[Dataset entries]
(** * trns bot: task registry, chunked delivery and daily capacity

    A shallow embedding of the controller code of the bot
    ([src/trns/bot/output_handler.py], [src/trns/bot/utils.py],
    [src/trns/bot/routes.py]) and the properties proved about it.

    Layout: the definitions come first, one module per source file
    ([PyStr] holds the few [str] operations the code relies on, [Py] the
    exceptions and the monad the effectful functions are written in,
    [Race] the interleaving of concurrent start requests), then the
    vocabulary of the statements; the lemmas and theorems follow, a
    module of facts and a module of theorems per part. *)

From stdpp Require Import gmap strings list fin_maps.
From Stdlib Require Import ZArith Lia.

Local Open Scope Z_scope.

(* ===================================================================== *)
(** * Python strings *)
(* ===================================================================== *)

Module PyStr.

(** A Python [str] is a sequence of Unicode code points. *)
Definition char : Type := N.
Abbreviation str := (list char).

Definition newline : char := 10%N.

(** [str.isspace] on one code point: the characters [str.strip()] removes. *)
Definition isspace (c : char) : bool :=
  ((9 <=? c) && (c <=? 13) || (28 <=? c) && (c <=? 32)
   || (c =? 133) || (c =? 160) || (c =? 5760)
   || (8192 <=? c) && (c <=? 8202)
   || (c =? 8232) || (c =? 8233) || (c =? 8239) || (c =? 8287)
   || (c =? 12288))%N.

(** [len(s)] *)
Definition len (s : str) : Z := Z.of_nat (length s).

(** A slice bound: negative bounds count from the end, and [take] and
    [drop] clamp at the length as Python does. *)
Definition bound (s : str) (n : Z) : nat :=
  if n <? 0 then Z.to_nat (len s + n) else Z.to_nat n.

(** [s[:n]] *)
Definition slice_to (s : str) (n : Z) : str := take (bound s n) s.

(** [s[n:]] *)
Definition slice_from (s : str) (n : Z) : str := drop (bound s n) s.

(** [s.rfind(c)] for a one-character needle, scanning [s] from index [i]:
    the highest index holding [c], or [-1]. *)
Fixpoint rfind_from (c : char) (s : str) (i : Z) : Z :=
  match s with
  | [] => -1
  | x :: r =>
      let k := rfind_from c r (i + 1) in
      if 0 <=? k then k else if (x =? c)%N then i else -1
  end.

Definition rfind (c : char) (s : str) : Z := rfind_from c s 0.

(** [s.lstrip()], [s.rstrip()], [s.strip()] *)
Fixpoint lstrip (s : str) : str :=
  match s with
  | [] => []
  | x :: r => if isspace x then lstrip r else s
  end.

Definition rstrip (s : str) : str := reverse (lstrip (reverse s)).

Definition strip (s : str) : str := rstrip (lstrip s).

(** Truthiness of a [str]: non-empty. *)
Definition truthy (s : str) : bool :=
  match s with [] => false | _ => true end.

End PyStr.

(* ===================================================================== *)
(** * Exceptions and effects *)
(* ===================================================================== *)

Module Py.

(** The exception classes the code distinguishes.  [CancelledError] is a
    [BaseException] that is not an [Exception]; the others are
    subclasses of [Exception]. *)
Variant exn : Type :=
  | Exception (msg : string)
  | TimeoutError
  | OverflowError
  | TypeError
  | CancelledError.

Definition is_Exception (e : exn) : bool :=
  match e with CancelledError => false | _ => true end.

Definition is_TimeoutError (e : exn) : bool :=
  match e with TimeoutError => true | _ => false end.

Definition is_CancelledError (e : exn) : bool :=
  match e with CancelledError => true | _ => false end.

(** The outcome of a call: [inl e] is "raised [e]". *)
Definition result (A : Type) : Type := exn + A.

(** A computation over a state [St] that may raise. *)
Definition M (St A : Type) : Type := St -> St * result A.

Definition ret {St A} (a : A) : M St A := fun s => (s, inr a).

Definition raise {St A} (e : exn) : M St A := fun s => (s, inl e).

Definition bind {St A B} (m : M St A) (k : A -> M St B) : M St B :=
  fun s =>
    match m s with
    | (s', inr a) => k a s'
    | (s', inl e) => (s', inl e)
    end.

(** [lift r]: an external call whose outcome [r] is given. *)
Definition lift {St A} (r : result A) : M St A := fun s => (s, r).

Definition modify {St} (f : St -> St) : M St unit := fun s => (f s, inr tt).

Definition gets {St A} (f : St -> A) : M St A := fun s => (s, inr (f s)).

(** [try: body / except <class>: handler]: the first clause whose class
    test accepts the exception runs; with no match it propagates. *)
Fixpoint dispatch {St A} (clauses : list ((exn -> bool) * (exn -> M St A)))
    (e : exn) : M St A :=
  match clauses with
  | [] => raise e
  | (accepts, handler) :: rest =>
      if accepts e then handler e else dispatch rest e
  end.

Definition try_except {St A} (body : M St A)
    (clauses : list ((exn -> bool) * (exn -> M St A))) : M St A :=
  fun s =>
    match body s with
    | (s', inr a) => (s', inr a)
    | (s', inl e) => dispatch clauses e s'
    end.

(** [try: body / finally: fin]: [fin] always runs; when it raises, its
    exception replaces the outcome of [body]. *)
Definition try_finally {St A} (body : M St A) (fin : M St unit) : M St A :=
  fun s =>
    match body s with
    | (s', r) =>
        match fin s' with
        | (s'', inr _) => (s'', r)
        | (s'', inl e) => (s'', inl e)
        end
    end.

Declare Scope py_scope.
Delimit Scope py_scope with py.
Notation "x <- m ;; k" := (bind m (fun x => k))
  (at level 100, m at next level, right associativity) : py_scope.
Notation "m ;; k" := (bind m (fun _ => k))
  (at level 100, right associativity) : py_scope.

End Py.

(* ===================================================================== *)
(** * output_handler.py *)
(* ===================================================================== *)

Module OutputHandler.
Import PyStr.

(** [max_length = 4000] (line 107). *)
Definition max_length : Z := 4000.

### Action item
Provide all the records again, word for word.

### Final answer
(** * trns bot: task registry, chunked delivery and daily capacity

    A shallow embedding of the controller code of the bot
    ([src/trns/bot/output_handler.py], [src/trns/bot/utils.py],
    [src/trns/bot/routes.py]) and the properties proved about it.

    Layout: the definitions come first, one module per source file
    ([PyStr] holds the few [str] operations the code relies on, [Py] the
    exceptions and the monad the effectful functions are written in,
    [Race] the interleaving of concurrent start requests), then the
    vocabulary of the statements; the lemmas and theorems follow, a
    module of facts and a module of theorems per part. *)

From stdpp Require Import gmap strings list fin_maps.
From Stdlib Require Import ZArith Lia.

Local Open Scope Z_scope.

(* ===================================================================== *)
(** * Python strings *)
(* ===================================================================== *)

Module PyStr.

(** A Python [str] is a sequence of Unicode code points. *)
Definition char : Type := N.
Abbreviation str := (list char).

Definition newline : char := 10%N.

(** [str.isspace] on one code point: the characters [str.strip()] removes. *)
Definition isspace (c : char) : bool :=
  ((9 <=? c) && (c <=? 13) || (28 <=? c) && (c <=? 32)
   || (c =? 133) || (c =? 160) || (c =? 5760)
   || (8192 <=? c) && (c <=? 8202)
   || (c =? 8232) || (c =? 8233) || (c =? 8239) || (c =? 8287)
   || (c =? 12288))%N.

(** [len(s)] *)
Definition len (s : str) : Z := Z.of_nat (length s).

(** A slice bound: negative bounds count from the end, and [take] and
    [drop] clamp at the length as Python does. *)
Definition bound (s : str) (n : Z) : nat :=
  if n <? 0 then Z.to_nat (len s + n) else Z.to_nat n.

(** [s[:n]] *)
Definition slice_to (s : str) (n : Z) : str := take (bound s n) s.

(** [s[n:]] *)
Definition slice_from (s : str) (n : Z) : str := drop (bound s n) s.

(** [s.rfind(c)] for a one-character needle, scanning [s] from index [i]:
    the highest index holding [c], or [-1]. *)
Fixpoint rfind_from (c : char) (s : str) (i : Z) : Z :=
  match s with
  | [] => -1
  | x :: r =>
      let k := rfind_from c r (i + 1) in
      if 0 <=? k then k else if (x =? c)%N then i else -1
  end.

Definition rfind (c : char) (s : str) : Z := rfind_from c s 0.

(** [s.lstrip()], [s.rstrip()], [s.strip()] *)
Fixpoint lstrip (s : str) : str :=
  match s with
  | [] => []
  | x :: r => if isspace x then lstrip r else s
  end.

Definition rstrip (s : str) : str := reverse (lstrip (reverse s)).

Definition strip (s : str) : str := rstrip (lstrip s).

(** Truthiness of a [str]: non-empty. *)
Definition truthy (s : str) : bool :=
  match s with [] => false | _ => true end.

End PyStr.

(* ===================================================================== *)
(** * Exceptions and effects *)
(* ===================================================================== *)

Module Py.

(** The exception classes the code distinguishes.  [CancelledError] is a
    [BaseException] that is not an [Exception]; the others are
    subclasses of [Exception]. *)
Variant exn : Type :=
  | Exception (msg : string)
  | TimeoutError
  | OverflowError
  | TypeError
  | CancelledError.

Definition is_Exception (e : exn) : bool :=
  match e with CancelledError => false | _ => true end.

Definition is_TimeoutError (e : exn) : bool :=
  match e with TimeoutError => true | _ => false end.

Definition is_CancelledError (e : exn) : bool :=
  match e with CancelledError => true | _ => false end.

(** The outcome of a call: [inl e] is "raised [e]". *)
Definition result (A : Type) : Type := exn + A.

(** A computation over a state [St] that may raise. *)
Definition M (St A : Type) : Type := St -> St * result A.

Definition ret {St A} (a : A) : M St A := fun s => (s, inr a).

Definition raise {St A} (e : exn) : M St A := fun s => (s, inl e).

Definition bind {St A B} (m : M St A) (k : A -> M St B) : M St B :=
  fun s =>
    match m s with
    | (s', inr a) => k a s'
    | (s', inl e) => (s', inl e)
    end.

(** [lift r]: an external call whose outcome [r] is given. *)
Definition lift {St A} (r : result A) : M St A := fun s => (s, r).

Definition modify {St} (f : St -> St) : M St unit := fun s => (f s, inr tt).

Definition gets {St A} (f : St -> A) : M St A := fun s => (s, inr (f s)).

(** [try: body / except <class>: handler]: the first clause whose class
    test accepts the exception runs; with no match it propagates. *)
Fixpoint dispatch {St A} (clauses : list ((exn -> bool) * (exn -> M St A)))
    (e : exn) : M St A :=
  match clauses with
  | [] => raise e
  | (accepts, handler) :: rest =>
      if accepts e then handler e else dispatch rest e
  end.

Definition try_except {St A} (body : M St A)
    (clauses : list ((exn -> bool) * (exn -> M St A))) : M St A :=
  fun s =>
    match body s with
    | (s', inr a) => (s', inr a)
    | (s', inl e) => dispatch clauses e s'
    end.

(** [try: body / finally: fin]: [fin] always runs; when it raises, its
    exception replaces the outcome of [body]. *)
Definition try_finally {St A} (body : M St A) (fin : M St unit) : M St A :=
  fun s =>
    match body s with
    | (s', r) =>
        match fin s' with
        | (s'', inr _) => (s'', r)
        | (s'', inl e) => (s'', inl e)
        end
    end.

Declare Scope py_scope.
Delimit Scope py_scope with py.
Notation "x <- m ;; k" := (bind m (fun x => k))
  (at level 100, m at next level, right associativity) : py_scope.
Notation "m ;; k" := (bind m (fun _ => k))
  (at level 100, right associativity) : py_scope.

End Py.

(* ===================================================================== *)
(** * output_handler.py *)
(* ===================================================================== *)

Module OutputHandler.
Import PyStr.

(** [max_length = 4000] (line 107). *)
Definition max_length : Z := 4000.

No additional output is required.